According to the group, "MobileBench will provide mobile platform designers with more useful solutions based on speedy time-to-market analysis, and consumers with more reliable indices for better assessing the user experience." It sounds as if they're looking to help devs build apps that are better suited to the platforms they're shipping. Apple has a unique top-down, vertically integrated approach, which has historically led to apps that are built for maximum compatibility. Other platforms, namely Android, have fragmentation and form factor issues that usually degrade overall efficiency.
The initial cadre is seeking new members already, and it plans to soon introduce two professional engineering tracks: the MobileBench for hardware evaluation and the MobileBench-UX for testing system-level applications that address factors affecting the user experience. In the future, the consortium also intends to introduce a test system for consumers to evaluate personal mobile devices on their own.
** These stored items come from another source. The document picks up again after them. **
(** A fresh block for the header and its chunk: appended to the queue. *)
Lemma append_header cf rg l s h ob m hc n :
  hinv cf rg l s -> blocks (hp s) !! ob = None -> chunks (hp s) !! hc = None -> 0 <= n <= Z.of_nat (length m) -> n <= MAX_I32 ->
  blocks h = <[ob := m]> (blocks (hp s)) -> chunks h = <[hc := mk_resp_chunk (Some (Mem ob)) n 0 true None]> (chunks (hp s)) ->
  forall c, loose (hp s) (apps s) l c ->
  exists q h', append_resp_queue (resp_buffer s) (Some hc) h = Ok (q, h') /\
    qwf h' (apps s) q (l ++ [(hc, mk_resp_chunk (Some (Mem ob)) n 0 true None)]) /\ blocks h' = blocks h /\
    pending h' (l ++ [(hc, mk_resp_chunk (Some (Mem ob)) n 0 true None)]) = pending (hp s) l ++ take (Z.to_nat n) m /\
    body_rest h' c = body_rest (hp s) c /\ loose h' (apps s) (l ++ [(hc, mk_resp_chunk (Some (Mem ob)) n 0 true None)]) c.
Proof.
  intros [_ _ _ Hq Ha _] Hob Hhc Hn Hn' Eb Ec c Hloose.
  assert (Hsub : blocks (hp s) ⊆ blocks h) by (rewrite Eb; by apply insert_subseteq).
  assert (Hoa : ob ∉ apps s) by (intros (d & t & E & _)%Ha; congruence).
  assert (Hhl : hc ∉ l.*1) by (intros Hin; destruct (queue_live _ _ _ _ (qw_queue _ _ _ _ Hq) Hin); congruence).
  destruct (qwf_mono (hp s) h (apps s) (resp_buffer s) l) as [Hq' Hpd]; [intros p Hp; rewrite Ec; apply lookup_insert_ne; congruence|done|done|].
  destruct (append_spec h (apps s) (resp_buffer s) l hc (mk_resp_chunk (Some (Mem ob)) n 0 true None)) as (q & h' & E & Hq2 & Eb2 & _ & _ & Hfr); try done.
  - by rewrite Ec, lookup_insert_eq.
  - split; cbn; [lia|]. split; [exists m; split; [by rewrite Eb, lookup_insert_eq|lia]|by rewrite bool_decide_eq_false_2].
  - cbn. intros p [= <-] Hin. destruct (owned_live _ _ _ _ _ Hq Hin). congruence.
  - exists q, h'. split; [done|]. split; [done|]. split; [done|].
    split; [rewrite pending_concat; rewrite (pending_blocks h h' l Eb2); rewrite Hpd; f_equal; unfold pending, chunk_rest; cbn; rewrite Eb2, Eb, lookup_insert_eq, app_nil_r, Z.sub_0_r; done|].
    destruct c as [p|]; [|done]. destruct (Hloose p eq_refl) as (Hp & ck & Eck & Hck & Hown). assert (p <> hc) by congruence.
    assert (Ep : chunks h' !! p = Some ck) by (rewrite Hfr by done; by rewrite Ec, lookup_insert_ne).
    destruct (chunk_ok_mono (hp s) h' (apps s) ck) as [Hck' Hrest]; [by rewrite Eb2|done|].
    split; [cbn; by rewrite Ep, Eck|]. intros p' [= <-]. rewrite fmap_app. split; [rewrite elem_of_app; cbn; set_solver|]. exists ck. split; [done|]. split; [done|].
    intros b Eo. rewrite fmap_app, omap_app, elem_of_app. intros [Hin|Hin]; [by apply (Hown b Eo)|]. cbn in Hin. apply list_elem_of_singleton in Hin as ->.
    unfold owns in Eo. destruct Hck as [_ Hck]. destruct (take_ownership ck); [|done]. destruct (rc_buf ck) as [[]|]; try done. injection Eo as ->.
    destruct Hck as [(d & Ed & _) _]. congruence.
Qed.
Here's a bit more straight from the horse's mouth: "MobileBench evaluates hardware components. It consists of a mobile device, including core elements such as application processors, popular memory solutions, embedded storage (eMMC) and graphics memory chips. Besides analyzing these basic test areas, engineers can set up detailed parameters such as repetition and intervals, with each test result being monitored in real-time, allowing usage pattern and system status analyses. MobileBench-UX is designed for evaluating user centric applications such as switching among different apps, video shooting and viewing, and phone camera operations."
All in all, it's tough to view this as anything but exceptional news. Better compatibility and awareness can only be good news for devs and users alike, and we're hoping that more companies wake up and realize that they truly are in this thing together, and that working towards better programming will benefit the whole.